The reply to the records below should contain exactly the lines from the line with "intros k' _" through the line with "and calling it", and nothing besides.

**Stored data:**
################

(** X8: inserting distinct keys into [HashMap(cap)] never rehashes while
    [size <= 1.5 * cap]: after [n] such inserts with [2n <= 3 cap] the
    capacity is still [cap] and the size is [n]; the next insert of a new
    key that makes [2 (n + 1) > 3 cap] doubles the capacity. *)
Theorem fresh_growth (cap : nat) (kvs : list (K * V)) k v :
  0 < cap -> NoDup (fst <$> kvs) -> 2 * length kvs <= 3 * cap ->
  let t := fold_left (fun t kv => insert hash t kv.1 kv.2) kvs (hm_new cap) in
  capacity t = cap /\ size t = length kvs /\
  (k ∉ fst <$> kvs -> 3 * cap < 2 * S (length kvs) ->
   capacity (insert hash t k v) = 2 * cap).
Proof.
  intros Hcap Hnd Hb t.
  destruct (inserts_distinct kvs (hm_new cap) (hm_new_wf hash cap Hcap) Hnd)
    as (W & Hc & Hs & Hk).
  { intros k' _ Hin. unfold entries, hm_new in Hin. simpl in Hin.
    rewrite concat_replicate_nil in Hin. by apply not_elem_of_nil in Hin. }
  { simpl. lia. }
  fold t in W, Hc, Hs, Hk. simpl in Hc, Hs.
  split; [done|]. split; [done|]. intros Hnk Hgt.
  assert (Ha : at_ hash t k = Throw out_of_range).
  { apply (wf_at_Throw hash); [done|]. rewrite Hk. intros [Hin|Hin]; [|done].
    unfold entries, hm_new in Hin. simpl in Hin.
    rewrite concat_replicate_nil in Hin. by apply not_elem_of_nil in Hin. }
  destruct (insert_new hash t k v W Ha) as (_ & _ & _ & ->).
  rewrite Hc, Hs. rewrite decide_True by lia. lia.
Qed.

(** X9: [begin()] restarts the traversal: after any number of [next]
    calls it puts the cursor where it puts it on the table before them,
    and calling it twice is the same as calling it once. *)
Theorem begin_restarts (t : table K V) n :
  begin (snd (next_n t n)) = begin t /\ begin (begin t) = begin t.
Proof.
  destruct (next_n_fields t n) as (H1 & H2 & H3).
  split; [by apply begin_fields|]. by apply begin_fields.
Qed.

End Extra.

(** ** Concrete instances of the further properties *)

Definition keys15 : list (nat * nat) := (fun i => (i, i)) <$> seq 0 15.

Lemma constructors_empty_witness :
  0 < 3 /\ get_capacity (@hm_new nat nat 3) = 3 /\
  at_ idh (@hm_default nat nat) 4 = Throw out_of_range.
Proof.
  pose proof (constructors_empty idh (K:=nat) (V:=nat) 3 ltac:(lia)) as H.
  split; [lia|]. split; [apply H|]. apply H.
Defined.

Lemma empty_iff_no_key_witness :
  wf idh t_ex /\ (empty t_ex = true <-> forall k, contains idh t_ex k = false).
Proof.
  assert (W : wf idh t_ex) by (apply (bool_decide_unpack _); vm_compute; reflexivity).
  split; [done|]. apply (empty_iff_no_key idh t_ex W).
Defined.

Lemma insert_then_lookup_witness :
  wf idh t_ex /\ contains idh t_ex 5 = false /\ at_ idh (insert idh t_ex 5 50) 5 = Ok 50.
Proof.
  assert (W : wf idh t_ex) by (apply (bool_decide_unpack _); vm_compute; reflexivity).
  split; [done|]. split; [vm_compute; reflexivity|].
  apply (proj2 (insert_then_lookup idh t_ex 5 50 W)). vm_compute. reflexivity.
Defined.

Lemma insert_erase_roundtrip_witness :
  wf idh t_ex /\ contains idh t_ex 5 = false /\
  exists t', erase idh (insert idh t_ex 5 50) 5 = (Ok 50, t') /\ size t' = 3.
Proof.
  assert (W : wf idh t_ex) by (apply (bool_decide_unpack _); vm_compute; reflexivity).
  split; [done|]. split; [vm_compute; reflexivity|].
  assert (Hc : contains idh t_ex 5 = false) by (vm_compute; reflexivity).
  destruct (insert_erase_roundtrip idh t_ex 5 50 W Hc) as (t' & He & _ & Hs & _).
  exists t'. split; [done|]. rewrite Hs. reflexivity.
Defined.

Lemma erase_then_insert_witness :
  wf idh t_ex /\ at_ idh (insert idh (snd (erase idh t_ex 3)) 3 99) 3 = Ok 99.
Proof.
  assert (W : wf idh t_ex) by (apply (bool_decide_unpack _); vm_compute; reflexivity).
  split; [done|]. apply (erase_then_insert idh t_ex 3 99 W).
Defined.
(** * WMIBO solution validator: shallow embedding and verified properties

    Source: [validate_wmibo_solution.py].  The development follows the
    layout of the script: Python built-ins used by the script, data
    structures, the instance parser, the solution parser, evaluation and
    [validate]; the properties come last.

    Modelling conventions.
    - Text is a [string] whose characters are read as code points below 256;
      the character classes of [str.isspace], [str.isdigit], [str.splitlines]
      and of the [re] classes are the ones CPython uses on that range.
    - A Python [float] is a binary64 value: [spec_float] with precision 53
      and maximal exponent 1024, with the rounding of [SpecFloat].
    - A Python [int] is a [Z].
    - Dictionaries that are only looked up are [gmap]s; the dictionary of
      linear constraints is iterated in insertion order, so it is kept as an
      association list.
    - A raised exception is a value [Raise e] of the [result] type. *)

From Stdlib Require Import ZArith List String Ascii Bool Lia Permutation.
From Stdlib Require Import Floats.SpecFloat.
From stdpp Require Import gmap strings pretty.
Import ListNotations.

Local Open Scope string_scope.
Local Open Scope Z_scope.

(** ** Exceptions *)

Inductive exn : Type :=
| ValueError
| IndexError
| OverflowError.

################

**ANSWER TO THIS TASK:**
  { intros k' _ Hin. unfold entries, hm_new in Hin. simpl in Hin.
    rewrite concat_replicate_nil in Hin. by apply not_elem_of_nil in Hin. }
  { simpl. lia. }
  fold t in W, Hc, Hs, Hk. simpl in Hc, Hs.
  split; [done|]. split; [done|]. intros Hnk Hgt.
  assert (Ha : at_ hash t k = Throw out_of_range).
  { apply (wf_at_Throw hash); [done|]. rewrite Hk. intros [Hin|Hin]; [|done].
    unfold entries, hm_new in Hin. simpl in Hin.
    rewrite concat_replicate_nil in Hin. by apply not_elem_of_nil in Hin. }
  destruct (insert_new hash t k v W Ha) as (_ & _ & _ & ->).
  rewrite Hc, Hs. rewrite decide_True by lia. lia.
Qed.

(** X9: [begin()] restarts the traversal: after any number of [next]
    calls it puts the cursor where it puts it on the table before them,
    and calling it twice is the same as calling it once. *)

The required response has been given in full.